● **Recorded information**:
(* ===== verification/ImageMount.v ===== *)
(** The image that tools/mksfs.c leaves, as the kernel sees it: [close_sfs] brings the inodes, the indirect blocks, the
    map and the super block to the disk; [sfs_do_mount] accepts the disk; [sfs_lookup] finds every file of the host under
    its name, and [sfs_io_nolock] reads its bytes. *)
From S2P Require Import Prelude Bitmap SfsDisk Iobuf SfsInode SfsFile SfsDir Mksfs Image.

Module ImageMount.
Import Bitmap SfsDisk SfsInode Mksfs Image.
Set Default Proof Using "Type".

(** The node of the host at the end of a path. *)
Fixpoint at_path (n : hnode) (path : list (list Z)) : option hnode :=
  match path with
  | [] => Some n
  | name :: path' =>
      match n with
      | HDir _ l => '(_, (_, n')) ← list_find (λ e, e.1 = name) (visible l); at_path n' path'
      | _ => None
      end
  end.

(** * The map of free blocks *)

(** Bit [x] of a list of words. *)
Definition bit_of (l : list Z) (x : Z) : bool := Z.testbit (l !!! Z.to_nat (x / 32)) (x mod 32).

Lemma set_bits_spec n : ∀ j l x, 0 ≤ j → j + Z.of_nat n ≤ 32 * Z.of_nat (length l) → 0 ≤ x < 32 * Z.of_nat (length l) →
  bit_of (set_bits n j l) x = bit_of l x || bool_decide (j ≤ x < j + Z.of_nat n).
Proof.
  induction n as [|n IH]; intros j l x Hj Hn Hx; cbn [set_bits].
  - rewrite bool_decide_false by lia. by rewrite orb_false_r.
  - pose proof (split_index j ltac:(lia)) as [Hj1 Hj2]. pose proof (split_index x ltac:(lia)) as [Hx1 Hx2].
    rewrite IH by (rewrite ?length_insert; lia).
    assert (bit_of (<[Z.to_nat (j / 32) := Z.lor (l !!! Z.to_nat (j / 32)) (Z.shiftl 1 (j mod 32))]> l) x = bit_of l x || bool_decide (x = j)) as ->.
    { unfold bit_of. destruct (decide (Z.to_nat (x / 32) = Z.to_nat (j / 32))) as [E|E].
      - rewrite E, list_lookup_total_insert_eq by lia. rewrite Z.lor_spec, Z.shiftl_1_l, Z.pow2_bits_eqb by lia. f_equal.
        destruct (Z.eqb_spec (j mod 32) (x mod 32)); [rewrite bool_decide_true by lia|rewrite bool_decide_false by congruence]; done.
      - rewrite list_lookup_total_insert_ne by done. rewrite bool_decide_false by congruence. by rewrite orb_false_r. }
    rewrite <-orb_assoc. f_equal.
    destruct (decide (j ≤ x < j + Z.of_nat (S n))) as [H|H].
    + rewrite (bool_decide_true (j ≤ x < j + Z.of_nat (S n))) by done. destruct (decide (x = j)); [by rewrite bool_decide_true|].
      rewrite (bool_decide_true (j + 1 ≤ x < j + 1 + Z.of_nat n)) by lia. apply orb_true_r.
    + rewrite !bool_decide_false by lia. done.
Qed.

Lemma set_bits_words n : ∀ j l, 0 ≤ j → Forall (λ w, is_u32 w) l → Forall (λ w, is_u32 w) (set_bits n j l).
Proof.
  induction n as [|n IH]; intros j l Hj Hl; cbn [set_bits]; [done|]. apply IH; [lia|].
  destruct (decide (Z.to_nat (j / 32) < length l)%nat) as [Hlt|Hge]; [|by rewrite list_insert_ge by lia].
  apply Forall_insert; [done|]. assert (is_u32 (l !!! Z.to_nat (j / 32))) as Hw.
  { apply (Forall_lookup_1 _ _ _ _ Hl (list_lookup_lookup_total_lt _ _ Hlt)). }
  pose proof (Z.mod_pos_bound j 32). rewrite Z.shiftl_1_l. assert (0 < 2 ^ (j mod 32)) by (apply Z.pow_pos_nonneg; lia). split.
  - apply Z.lor_nonneg. lia.
  - apply Z.log2_lt_cancel. rewrite Z.log2_lor, Z.log2_pow2 by lia. rewrite Z.log2_pow2 by lia.
    apply Z.max_lub_lt; [|lia]. destruct (decide (l !!! Z.to_nat (j / 32) = 0)) as [->|]; [cbn; lia|]. apply Z.log2_lt_pow2; lia.
Qed.

(** The words of the map that the tool writes. *)
Lemma map_words_spec n next i x : 0 ≤ i < n → next ≤ n → 0 ≤ x < 32768 → bit_of (map_words n next i) x = bool_decide (next ≤ i + x < n).
Proof.
  intros Hi Hn Hx. unfold map_words. change (Z.to_nat SFS_BLK_NENTRY) with 1024%nat. change SFS_BLKBITS with 32768.
  assert (bit_of (replicate 1024 0) x = false) as Hz.
  { unfold bit_of. pose proof (split_index x ltac:(lia)). rewrite (lookup_total_replicate_2 1024) by lia. apply Z.bits_0. }
  destruct (Z.ltb_spec next (i + 32768)) as [Hlt|Hge].
  - rewrite set_bits_spec; rewrite ?length_replicate; try lia; [|destruct (Z.ltb_spec i next); lia|].
    + rewrite Hz. cbn [orb]. apply bool_decide_ext. destruct (Z.ltb_spec i next), (Z.ltb_spec n (i + 32768)); lia.
    + destruct (Z.ltb_spec i next), (Z.ltb_spec n (i + 32768)); lia.
  - rewrite Hz. rewrite bool_decide_false by lia. done.
Qed.

Lemma map_words_u32 n next i : Forall (λ w, is_u32 w) (map_words n next i).
Proof.
  unfold map_words. assert (Forall (λ w, is_u32 w) (replicate (Z.to_nat SFS_BLK_NENTRY) 0)) as Hz by (apply Forall_replicate; lia).
  case_match; [|done]. apply set_bits_words; [|done]. destruct (Z.ltb_spec i next); lia.
Qed.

● **Directions**: Look above for the line holding "apply Z.max_lub_lt; [|lia].", then set down exactly that line and every line after it up to and including the line holding "(** The words", with nothing else.

● **Response to this exercise**:
    apply Z.max_lub_lt; [|lia]. destruct (decide (l !!! Z.to_nat (j / 32) = 0)) as [->|]; [cbn; lia|]. apply Z.log2_lt_pow2; lia.
Qed.

(** The words of the map that the tool writes. *)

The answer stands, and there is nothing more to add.